One of the solutions, according to Lokpobiri, is backward integration. “Let people who are in the fishery industry, and who are often given fish license to import also do a lot of aquaculture in Nigeria; to employ our people and then bridge the gap.”
The view is shared by Amire, who also said, “We should not focus our activities only on the maritime sector. Within the inland waters and Nigeria generally, we have the potential to produce enough to annul importation, even from cultured fishes.

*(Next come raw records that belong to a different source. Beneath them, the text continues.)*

(** * api-spec-converter: the convert handler of the two front-end variants

    The repository holds two near-duplicate React components, both in
    [src/web-2/src/App.tsx]: an earlier plain-CSS [App] (lines 1-201) and a
    later styled [App] (lines 203-468).  Each owns seven pieces of component
    state and one asynchronous handler, [handleConvert], which drives the
    external [amf-client-js] library through
    select clients -> parse -> check -> transform -> check -> render.

    The development embeds
      - the JavaScript fragments the handler relies on ([String.prototype.trim],
        [startsWith], [Array.prototype.join], the conversion of a thrown
        value to a text, completion records with [try]/[catch]/[finally]);
      - the library as an arbitrary stateful collaborator whose calls either
        return or throw;
      - the component state, the [useState] setters and the handler of each
        variant, written statement by statement after the source. *)

From Stdlib Require Import String Ascii List Bool Arith Lia.
Import ListNotations.
Local Open Scope string_scope.

(** ** JavaScript values used by the handler *)

Module Js.

(** A string is the UTF-8 encoding of a text, one [ascii] per byte, the way
    a string literal is read. *)
Definition utf8 (bytes : list nat) : string :=
  string_of_list_ascii (map ascii_of_nat bytes).

(** The line feed written ['\n'] in the source. *)
Definition LF : string := String (ascii_of_nat 10) EmptyString.

(** The code points [String.prototype.trim] strips, each in UTF-8: the
    ECMAScript WhiteSpace code points U+0009 TAB, U+000B VT, U+000C FF,
    U+FEFF and the space separators U+0020, U+00A0, U+1680, U+2000 to
    U+200A, U+202F, U+205F, U+3000; and the LineTerminator code points
    U+000A LF, U+000D CR, U+2028, U+2029. *)
Definition whiteSpace : list string :=
  Eval cbv in
    map utf8
      [ [9]; [10]; [11]; [12]; [13]; [32];
        [194; 160];
        [225; 154; 128];
        [226; 128; 128]; [226; 128; 129]; [226; 128; 130]; [226; 128; 131];
        [226; 128; 132]; [226; 128; 133]; [226; 128; 134]; [226; 128; 135];
        [226; 128; 136]; [226; 128; 137]; [226; 128; 138];
        [226; 128; 168]; [226; 128; 169];
        [226; 128; 175];
        [226; 129; 159];
        [227; 128; 128];
        [239; 187; 191] ].

Definition isWhiteSpace (codePoint : string) : bool :=
  existsb (String.eqb codePoint) whiteSpace.

(** [trimStart]: white space is stripped from the front, one code point of
    one, two or three bytes at a time. *)
Fixpoint trimStart (s : string) : string :=
  match s with
  | EmptyString => EmptyString
  | String a s1 =>
      if isWhiteSpace (String a EmptyString) then trimStart s1
      else
        match s1 with
        | EmptyString => s
        | String b s2 =>
            if isWhiteSpace (String a (String b EmptyString))
            then trimStart s2
            else
              match s2 with
              | EmptyString => s
              | String c s3 =>
                  if isWhiteSpace
                       (String a (String b (String c EmptyString)))
                  then trimStart s3
                  else s
              end
        end
  end.

(** [trimEnd]: the string is cut at the first point after which nothing but
    white space follows.  In well-formed UTF-8 that point is never inside a
    code point: no continuation byte starts a white-space code point. *)
Fixpoint trimEnd (s : string) : string :=
  match s with
  | EmptyString => EmptyString
  | String a s' =>
      match trimStart s with
      | EmptyString => EmptyString
      | String _ _ => String a (trimEnd s')
      end
  end.

(** [String.prototype.trim]. *)
Definition trim (s : string) : string := trimEnd (trimStart s).

(** ToBoolean on a string: the empty string is the only falsy one. *)
Definition truthy (s : string) : bool :=
  match s with
  | EmptyString => false
  | String _ _ => true
  end.

(** [String.prototype.startsWith] with the search string first. *)
Definition startsWith (search s : string) : bool := String.prefix search s.

(** [Array.prototype.join] on an array of strings. *)
Definition join (sep : string) (parts : list string) : string :=
  String.concat sep parts.

(** A thrown value, as far as the [catch] clause inspects it: either an
    instance of [Error], of which [message] is read and put into a template
    literal, or something else, of which [String(err)] is taken.  Either
    conversion yields a text or throws in its turn: a [message] that is a
    [Symbol], an object without [toString] such as [Object.create(null)],
    a [toString] that throws. *)
Inductive Value : Type :=
| ErrorObject (message : Conversion)
| NonError (stringForm : Conversion)
with Conversion : Type :=
| Text (s : string)
| Fails (thrown : Value).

“We can produce even three million tonnes of fish through cultured system, particularly as technology makes it possible to produce more with less physical space. A production of three million tonnes alone, will cover the country’s annual fish demand, creating a possibility for excess, through the captured fishes; essentially nullifying the need for importation,” said Amire.
Emphasising the unattractiveness of continuous emphasis on captured fish, the Food and Agricultural Organisation (FAO) noted, “Western Africa’s coastal fishery resources are operating well beyond the brink of sustainable utilisation, in part because of IUU fishing. More than 50% of the fisheries resources in the stretch of coast ranging from Senegal to Nigeria alone, have already been overfished.”
According to FAO, “Illegal, unreported and unregulated (IUU) fishing also threatens the food security of millions of people in the West African region. In Ghana, Nigeria and Senegal, fish provides an estimated 45% of animal protein, and the kilos consumed per capita in these and other countries in the region is higher than the African average.”